(Collected data entries)
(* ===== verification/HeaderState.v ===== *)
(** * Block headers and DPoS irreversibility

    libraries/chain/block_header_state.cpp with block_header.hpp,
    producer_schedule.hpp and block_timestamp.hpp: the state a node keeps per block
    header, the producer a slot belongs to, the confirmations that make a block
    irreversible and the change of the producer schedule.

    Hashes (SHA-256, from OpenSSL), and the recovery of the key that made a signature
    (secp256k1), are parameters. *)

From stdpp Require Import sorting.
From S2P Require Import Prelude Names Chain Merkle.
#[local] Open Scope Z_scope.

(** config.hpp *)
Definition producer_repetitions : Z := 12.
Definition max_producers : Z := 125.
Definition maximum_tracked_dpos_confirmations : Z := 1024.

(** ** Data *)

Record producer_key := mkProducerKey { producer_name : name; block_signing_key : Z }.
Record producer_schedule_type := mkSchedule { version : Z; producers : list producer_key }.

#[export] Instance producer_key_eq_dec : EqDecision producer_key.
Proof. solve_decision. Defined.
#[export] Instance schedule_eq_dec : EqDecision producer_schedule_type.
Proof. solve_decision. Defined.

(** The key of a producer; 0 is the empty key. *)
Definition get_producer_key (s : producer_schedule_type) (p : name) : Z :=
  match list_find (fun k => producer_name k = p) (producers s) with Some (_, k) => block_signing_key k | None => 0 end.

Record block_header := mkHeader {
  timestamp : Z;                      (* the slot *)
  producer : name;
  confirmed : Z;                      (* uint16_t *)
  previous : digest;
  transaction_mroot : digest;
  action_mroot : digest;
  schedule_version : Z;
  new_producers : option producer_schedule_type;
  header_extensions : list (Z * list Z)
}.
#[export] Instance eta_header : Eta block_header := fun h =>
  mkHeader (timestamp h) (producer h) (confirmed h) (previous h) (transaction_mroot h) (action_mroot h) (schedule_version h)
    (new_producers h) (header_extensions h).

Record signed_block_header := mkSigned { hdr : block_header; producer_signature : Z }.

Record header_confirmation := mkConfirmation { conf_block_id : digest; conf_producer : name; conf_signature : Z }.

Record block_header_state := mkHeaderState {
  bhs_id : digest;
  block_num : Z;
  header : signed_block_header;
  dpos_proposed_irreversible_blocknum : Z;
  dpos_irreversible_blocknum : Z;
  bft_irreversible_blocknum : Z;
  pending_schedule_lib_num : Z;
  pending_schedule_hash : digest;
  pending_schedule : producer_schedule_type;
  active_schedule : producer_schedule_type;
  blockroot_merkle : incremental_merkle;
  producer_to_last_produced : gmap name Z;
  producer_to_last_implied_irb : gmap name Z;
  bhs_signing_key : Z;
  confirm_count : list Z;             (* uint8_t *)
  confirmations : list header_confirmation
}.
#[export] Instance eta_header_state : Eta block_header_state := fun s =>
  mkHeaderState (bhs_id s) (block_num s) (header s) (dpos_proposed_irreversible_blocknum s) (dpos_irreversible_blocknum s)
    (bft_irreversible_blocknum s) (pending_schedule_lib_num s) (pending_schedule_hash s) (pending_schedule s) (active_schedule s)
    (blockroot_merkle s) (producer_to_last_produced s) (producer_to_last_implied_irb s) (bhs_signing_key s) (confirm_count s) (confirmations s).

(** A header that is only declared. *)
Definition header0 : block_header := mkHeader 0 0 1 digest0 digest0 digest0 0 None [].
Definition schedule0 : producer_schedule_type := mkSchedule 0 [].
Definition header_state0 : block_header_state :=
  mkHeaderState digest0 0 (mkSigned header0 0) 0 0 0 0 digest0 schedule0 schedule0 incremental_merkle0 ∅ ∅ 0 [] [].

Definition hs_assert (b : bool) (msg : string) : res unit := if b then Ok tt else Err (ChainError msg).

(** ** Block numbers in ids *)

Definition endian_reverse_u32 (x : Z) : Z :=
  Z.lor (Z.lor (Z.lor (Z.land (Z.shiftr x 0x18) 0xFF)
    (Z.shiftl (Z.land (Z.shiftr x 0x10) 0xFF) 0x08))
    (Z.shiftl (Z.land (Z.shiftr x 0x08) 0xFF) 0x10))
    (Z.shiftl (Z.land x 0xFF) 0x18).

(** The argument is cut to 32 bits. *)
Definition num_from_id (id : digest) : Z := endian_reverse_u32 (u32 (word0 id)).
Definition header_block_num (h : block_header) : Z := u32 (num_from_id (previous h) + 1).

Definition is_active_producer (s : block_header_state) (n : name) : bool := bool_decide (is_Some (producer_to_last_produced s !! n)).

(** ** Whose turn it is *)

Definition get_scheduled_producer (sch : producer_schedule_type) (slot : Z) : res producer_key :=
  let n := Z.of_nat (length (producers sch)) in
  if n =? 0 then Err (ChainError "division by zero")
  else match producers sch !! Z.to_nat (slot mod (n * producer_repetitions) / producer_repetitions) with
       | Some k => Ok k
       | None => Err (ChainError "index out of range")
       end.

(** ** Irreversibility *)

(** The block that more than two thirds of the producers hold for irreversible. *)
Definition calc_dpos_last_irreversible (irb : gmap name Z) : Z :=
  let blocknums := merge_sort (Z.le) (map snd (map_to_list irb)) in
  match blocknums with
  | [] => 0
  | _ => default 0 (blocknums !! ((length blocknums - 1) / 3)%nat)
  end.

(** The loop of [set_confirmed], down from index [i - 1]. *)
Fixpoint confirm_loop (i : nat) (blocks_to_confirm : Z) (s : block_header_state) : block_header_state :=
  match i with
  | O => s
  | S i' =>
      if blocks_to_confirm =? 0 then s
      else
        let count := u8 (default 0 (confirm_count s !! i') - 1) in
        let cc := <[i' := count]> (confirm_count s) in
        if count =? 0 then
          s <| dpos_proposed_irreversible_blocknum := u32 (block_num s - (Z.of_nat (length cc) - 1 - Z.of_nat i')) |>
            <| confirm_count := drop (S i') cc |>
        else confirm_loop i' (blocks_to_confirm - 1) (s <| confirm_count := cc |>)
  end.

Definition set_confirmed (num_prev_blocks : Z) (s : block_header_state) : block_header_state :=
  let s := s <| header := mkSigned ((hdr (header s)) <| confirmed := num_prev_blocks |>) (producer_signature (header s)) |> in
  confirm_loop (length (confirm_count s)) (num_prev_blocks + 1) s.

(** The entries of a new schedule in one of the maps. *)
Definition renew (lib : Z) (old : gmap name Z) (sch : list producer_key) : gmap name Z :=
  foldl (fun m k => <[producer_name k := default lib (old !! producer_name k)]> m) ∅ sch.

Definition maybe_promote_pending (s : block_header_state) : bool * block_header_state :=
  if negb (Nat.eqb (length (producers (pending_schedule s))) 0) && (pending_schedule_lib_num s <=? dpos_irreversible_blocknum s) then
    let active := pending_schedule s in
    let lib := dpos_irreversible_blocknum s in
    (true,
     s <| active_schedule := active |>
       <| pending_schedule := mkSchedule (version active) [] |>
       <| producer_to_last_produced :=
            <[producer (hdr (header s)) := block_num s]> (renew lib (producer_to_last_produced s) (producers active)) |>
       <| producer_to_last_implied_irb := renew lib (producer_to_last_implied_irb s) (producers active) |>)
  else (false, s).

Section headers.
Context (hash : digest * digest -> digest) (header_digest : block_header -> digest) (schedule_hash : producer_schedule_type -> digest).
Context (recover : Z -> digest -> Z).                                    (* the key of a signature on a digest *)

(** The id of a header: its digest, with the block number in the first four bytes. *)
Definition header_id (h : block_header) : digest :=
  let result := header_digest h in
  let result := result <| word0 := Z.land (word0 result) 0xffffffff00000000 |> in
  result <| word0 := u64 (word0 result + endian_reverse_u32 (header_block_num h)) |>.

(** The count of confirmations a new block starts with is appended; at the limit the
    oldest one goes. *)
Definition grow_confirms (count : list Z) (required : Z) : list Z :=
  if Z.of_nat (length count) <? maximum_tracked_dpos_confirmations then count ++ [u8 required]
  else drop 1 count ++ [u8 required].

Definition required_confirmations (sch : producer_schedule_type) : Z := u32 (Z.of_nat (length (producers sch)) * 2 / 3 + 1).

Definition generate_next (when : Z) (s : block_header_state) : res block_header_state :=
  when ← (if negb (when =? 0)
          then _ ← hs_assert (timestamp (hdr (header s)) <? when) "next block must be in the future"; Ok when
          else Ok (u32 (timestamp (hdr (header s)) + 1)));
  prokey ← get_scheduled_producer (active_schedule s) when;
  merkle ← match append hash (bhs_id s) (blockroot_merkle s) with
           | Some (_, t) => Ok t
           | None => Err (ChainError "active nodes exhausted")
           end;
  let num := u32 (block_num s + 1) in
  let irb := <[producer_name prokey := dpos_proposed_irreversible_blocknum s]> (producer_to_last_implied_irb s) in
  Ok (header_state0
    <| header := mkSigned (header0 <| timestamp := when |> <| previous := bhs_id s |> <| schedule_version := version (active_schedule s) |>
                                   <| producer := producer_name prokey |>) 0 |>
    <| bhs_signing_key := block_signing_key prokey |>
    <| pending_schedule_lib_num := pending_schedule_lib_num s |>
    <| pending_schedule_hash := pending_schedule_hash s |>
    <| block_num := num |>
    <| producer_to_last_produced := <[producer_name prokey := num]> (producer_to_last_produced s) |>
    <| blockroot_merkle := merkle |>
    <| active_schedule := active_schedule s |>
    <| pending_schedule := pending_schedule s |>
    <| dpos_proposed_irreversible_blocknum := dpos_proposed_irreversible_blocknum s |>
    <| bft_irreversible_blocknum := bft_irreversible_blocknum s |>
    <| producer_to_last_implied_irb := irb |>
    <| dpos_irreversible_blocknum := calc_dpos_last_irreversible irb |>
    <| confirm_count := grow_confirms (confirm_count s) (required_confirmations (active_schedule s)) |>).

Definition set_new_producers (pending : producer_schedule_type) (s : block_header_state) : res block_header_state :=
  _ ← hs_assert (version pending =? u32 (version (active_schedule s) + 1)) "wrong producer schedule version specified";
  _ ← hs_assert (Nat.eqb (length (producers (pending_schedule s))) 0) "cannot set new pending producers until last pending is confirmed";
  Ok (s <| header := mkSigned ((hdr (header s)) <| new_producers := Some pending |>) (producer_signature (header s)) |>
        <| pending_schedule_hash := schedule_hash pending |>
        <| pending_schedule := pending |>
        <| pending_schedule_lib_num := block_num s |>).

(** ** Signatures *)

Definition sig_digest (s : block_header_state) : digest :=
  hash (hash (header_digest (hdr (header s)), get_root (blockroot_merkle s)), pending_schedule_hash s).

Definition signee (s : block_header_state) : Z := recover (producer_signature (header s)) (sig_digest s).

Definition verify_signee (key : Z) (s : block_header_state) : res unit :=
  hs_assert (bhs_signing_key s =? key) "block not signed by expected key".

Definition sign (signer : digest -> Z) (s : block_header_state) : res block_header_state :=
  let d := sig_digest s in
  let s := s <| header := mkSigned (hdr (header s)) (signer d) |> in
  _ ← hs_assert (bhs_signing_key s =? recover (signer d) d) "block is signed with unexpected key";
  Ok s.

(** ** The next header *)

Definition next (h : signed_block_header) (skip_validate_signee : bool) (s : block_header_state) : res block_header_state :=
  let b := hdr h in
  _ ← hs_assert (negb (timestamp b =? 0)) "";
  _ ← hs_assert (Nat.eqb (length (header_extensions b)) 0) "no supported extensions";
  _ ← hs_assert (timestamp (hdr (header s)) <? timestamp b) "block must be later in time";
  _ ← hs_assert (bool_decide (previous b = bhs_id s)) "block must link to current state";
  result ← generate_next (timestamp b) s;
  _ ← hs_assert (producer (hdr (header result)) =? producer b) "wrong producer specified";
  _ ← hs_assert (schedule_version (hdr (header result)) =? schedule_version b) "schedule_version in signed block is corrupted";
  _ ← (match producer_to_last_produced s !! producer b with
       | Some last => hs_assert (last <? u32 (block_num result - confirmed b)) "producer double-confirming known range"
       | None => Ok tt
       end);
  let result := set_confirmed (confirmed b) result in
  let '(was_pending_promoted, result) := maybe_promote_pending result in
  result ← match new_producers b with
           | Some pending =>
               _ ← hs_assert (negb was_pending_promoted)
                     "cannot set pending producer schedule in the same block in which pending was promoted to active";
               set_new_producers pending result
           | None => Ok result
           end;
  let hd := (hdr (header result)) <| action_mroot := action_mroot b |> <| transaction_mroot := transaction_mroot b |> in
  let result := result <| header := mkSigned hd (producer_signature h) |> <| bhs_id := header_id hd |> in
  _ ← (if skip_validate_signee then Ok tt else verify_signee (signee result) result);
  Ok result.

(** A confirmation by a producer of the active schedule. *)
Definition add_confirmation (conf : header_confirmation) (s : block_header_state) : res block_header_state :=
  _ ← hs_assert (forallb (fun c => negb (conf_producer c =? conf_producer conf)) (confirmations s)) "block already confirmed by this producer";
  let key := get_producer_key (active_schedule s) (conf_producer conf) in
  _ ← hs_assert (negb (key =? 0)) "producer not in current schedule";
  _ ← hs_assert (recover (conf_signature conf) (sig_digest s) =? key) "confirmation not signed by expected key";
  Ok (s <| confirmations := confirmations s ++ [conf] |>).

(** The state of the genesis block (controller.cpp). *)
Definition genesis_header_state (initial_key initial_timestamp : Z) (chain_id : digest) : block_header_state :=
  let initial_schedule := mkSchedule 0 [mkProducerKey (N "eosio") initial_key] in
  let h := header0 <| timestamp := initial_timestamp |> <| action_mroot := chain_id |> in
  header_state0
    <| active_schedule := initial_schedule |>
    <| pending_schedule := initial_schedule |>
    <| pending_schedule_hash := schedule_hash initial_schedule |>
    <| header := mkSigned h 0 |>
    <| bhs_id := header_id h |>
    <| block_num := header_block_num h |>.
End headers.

[Problem requirements]
The range runs from the line above containing "let result := header_digest h in" to the line containing "Definition grow_confirms (count", inclusive. Restate those lines word for word and no others.

[Exercise answer]
  let result := header_digest h in
  let result := result <| word0 := Z.land (word0 result) 0xffffffff00000000 |> in
  result <| word0 := u64 (word0 result + endian_reverse_u32 (header_block_num h)) |>.

(** The count of confirmations a new block starts with is appended; at the limit the
    oldest one goes. *)
Definition grow_confirms (count : list Z) (required : Z) : list Z :=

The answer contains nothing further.